Pourquoi les négociants payaient-ils si mal les canuts en 1831 ?
Question d'origine :
Pourquoi, en 1831, les négociants payaient si mal les canuts ?
Réponse du Guichet
En 1830, la Fabrique doit faire face à l’essor de la concurrence étrangère: la situation privilégiée dont bénéficie la production Lyonnaise jusqu'à présent est mise à mal par les pays voisins, Suisse, Allemagne, Hollande, Angleterre. D'autres problèmes s'ajoutent à cette saturation du marché: la culture du mûrier, nécessaire à l'élevage des vers à soie, connait des difficulté en France, ce qui l'oblige à s'approvisionner auprès de l'Italie et de l'Espagne pour les soies grèges, à des prix souvent excessifs.
Pour pallier à cette situation, les négociants Lyonnais vont au plus simple, et optent pour une « une solution simpliste, capitaliste par essence »: ils rognent sur les prix des façons, payées aux ateliers non à la journée mais à la pièce (raison pour laquelle les ouvriers n'ont pas la garantie d'un salaire fixe).
Soyons précis sur l'étincelle qui déclenche la révolte de novembre 1831: alors que le tribunal des prud'hommes saisi par les chefs d'atelier, puis le préfet Bouvier du Molart estiment nécessaire la fixation d'un tarif au minimum, que ce tarif est signé lors d'une réunion des canuts et des négociants, celui-ci est contesté rapidement par ces derniers qui cherchent aussitôt à le faire abolir. Le préfet se rétracte alors et déclare que le tarif n'est qu'un engagement sans valeur obligatoire. La colère, un temps calmée par l'adoption du tarif, redouble de violence chez les canuts. Cette douche froide sur leur victoire avait déjà de quoi mettre le feu aux poudres, mais les négociants vont pousser le bouchon encore plus loin: ils refusent du travail pour mettre les canuts au chômage, et donc à la rue. Les conditions sont en place pour l'explosion qui va bientôt suivre. « Le tarif ou la mort! »

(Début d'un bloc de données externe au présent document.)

Lemma attached_fds {P} h ep obj n w w' :
  inv_with P h None w -> w_eps w !! ep = Some obj -> ei_attached obj = false -> holds_fd obj ->
  attached ep obj n w w' -> open_fds w' ≡ₚ open_fds w ++ [fd_int obj].
Proof using Type.
  intros Hw He Ha Hfd [Ee _ _ _ (cn & Ec & Eep & _) _ _ _ _ _].
  unfold open_fds. rewrite Ec, fds_insert by (by eapply next_fresh). unfold conn_fd at 1. rewrite Ee, Eep, lookup_insert_eq.
  destruct (holds_fd_spec obj Hfd) as (Hon & _). change (IsOnline (SetContainer _ _)) with (IsOnline obj). rewrite Hon.
  change (fd_int (SetContainer _ _)) with (fd_int obj).
  rewrite (fds_ext (w_eps w)); [by rewrite Permutation_app_comm|].
  intros c x Hx. rewrite lookup_insert_ne; [done|]. intros E. by eapply (unattached_free w h None ep obj c x).
Qed.

Lemma wp_on_slots {A} (f : SlotTable -> outcome (A * SlotTable)) w a t (Q : A -> world K -> Prop) :
  f (w_slots w) = Ret (a, t) -> Q a (w_with_slots t w) -> wp (on_slots f) w Q.
Proof using Type. intros E HQ. unfold wp, on_slots. by rewrite E. Qed.

(** The two calls on a new connection. *)
Lemma attach_connection_calls {A} p t back c cn ep (f : M (world K) A) w Q :
  w_conns w !! c = Some cn -> w_eps w !! cn_endpoint cn = Some ep ->
  sb_wf (cn_rcv_buffer cn) -> sb_wf (cn_snd_buffer cn) -> op_msg_handler (ct_option (w_ct w)) = true ->
  (forall w', touched c w w' -> wp f w' Q) ->
  wp (_ ← on_conn c (modify_cn (SetProtocol p)); _ ← on_conn c (Connection_Init t back); f) w Q.
Proof using Type.
  intros Hc He Hr Hs Hm HQ. apply wp_bind. eapply wp_mono; [eapply on_conn_touches; try done; apply keeps_set_protocol|].
  intros [] w1 Ht1. cbn beta in Ht1. destruct (touched_same _ _ _ Ht1) as (_ & Eo & _).
  destruct Ht1 as [E1 E2 E3 E4 (x & cn1 & Hx & Ec & Hi & Hb1 & Hb2) Hq (tr1 & T1 & O1 & C1)].
  rewrite Hc in Hx. injection Hx as <-.
  assert (w_conns w1 !! c = Some cn1) as Hc1 by (by rewrite Ec, lookup_insert_eq).
  apply wp_bind. eapply wp_mono.
  { eapply (on_conn_touches c cn1 ep); try done; [by rewrite E1, (proj1 Hi)|by rewrite Eo|apply keeps_init]. }
  intros _ w2 [F1 F2 F3 F4 (y & cn2 & Hy & Fc & Hj & Hb3 & Hb4) Hq2 (tr2 & T2 & O2 & C2)]. apply HQ.
  rewrite Hc1 in Hy. injection Hy as <-. split; try congruence.
  - exists cn, cn2. rewrite Fc, Ec, insert_insert_eq. split; [done|]. split; [done|].
    split; [|done]. destruct Hi, Hj. split; congruence.
  - rewrite E1 in Hq2. by eapply queue_grows_trans.
  - exists (tr1 ++ tr2). by rewrite T2, T1, app_assoc, opened_app, closed_app, O1, O2, C1, C2.
Qed.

Pourquoi les négociants s'acharnaient-ils à refuser un tarif minimum aux canuts alors que même le préfet en admettait la nécessité ?
Pour citer La révolte des canuts de Jacques Perdu (p.28) :
Les "soyeux" Lyonnais ont toujours eu la réputation de cagots routiniers qui ne brillent ni par leur intelligence ni par leur libéralisme. Face à la concurrence étrangère, ils ne trouvent qu'une solution simpliste, capitaliste par essence, le maintien des salaires à des taux que le prix de la vie rendait plus qu'insuffisants (...)
Après un long âge d'or de la soie Lyonnaise dominant le marché international - ce qui n'empêche ni les crises, ni les tensions entre négociants et ouvriers: ces derniers bénéficiant peu des périodes de prospérité du marché de la soie - la concurrence étrangère frappe durement la Fabrique. L'abolition du tarif anglais en 1824, le recours aux machines à vapeur des ouvriers anglais contre les métiers à main des français, et le prix favorables que l'Angleterre obtient de de ses colonies pour les matières premières font par exemple de celle-ci un redoutable concurrent. Après 1826, la situation ne va faire que se dégrader pour l'industrie Lyonnaise. Ce n'est qu'en 1830 que l'ouverture du marché sud-américain vient interrompre quelque peu cette dégringolade. Pour autant les revenus des ouvriers n'augmentent pas.
L'histoire de l'industrie soyeuse Lyonnaise aura été un long bras de fer entre négociants et ouvriers. Le tarif a été obtenu, puis révoqué plusieurs fois, par exemple en 1789, 1793, en l'an XI et en 1811. La situation des ouvriers ne s'est pourtant jamais significativement améliorée, entre autre raison parce que, même durant les périodes fastes de la Fabrique, les ouvriers, mal payés, étaient le plus souvent incapables d'épargner, entretenus dans une situation de précarité permanente les laissant à la merci des négociants (et de leur employeur direct, les maîtres-ouvriers chefs d'atelier).
Il est d'autant plus facile pour les négociants d'entretenir cet état de fait que, n'étant pas à proprement parler leurs patrons, ils ne connaissent pas les ouvriers qui travaillent pour eux, pas plus qu'ils n'ont la moindre idée de leurs conditions de vie :
De par l'organisation de la Fabrique lyonnaise (...), les négociants ne sont pas en rapport direct avec le prolétariat misérable qu'ils exploitent. Ils ne connaissent pas les ouvriers qui travaillent pour eux. Ceux-ci leur sont aussi étrangers que les Indochinois qui récoltent le caoutchouc le sont à M. Michelin."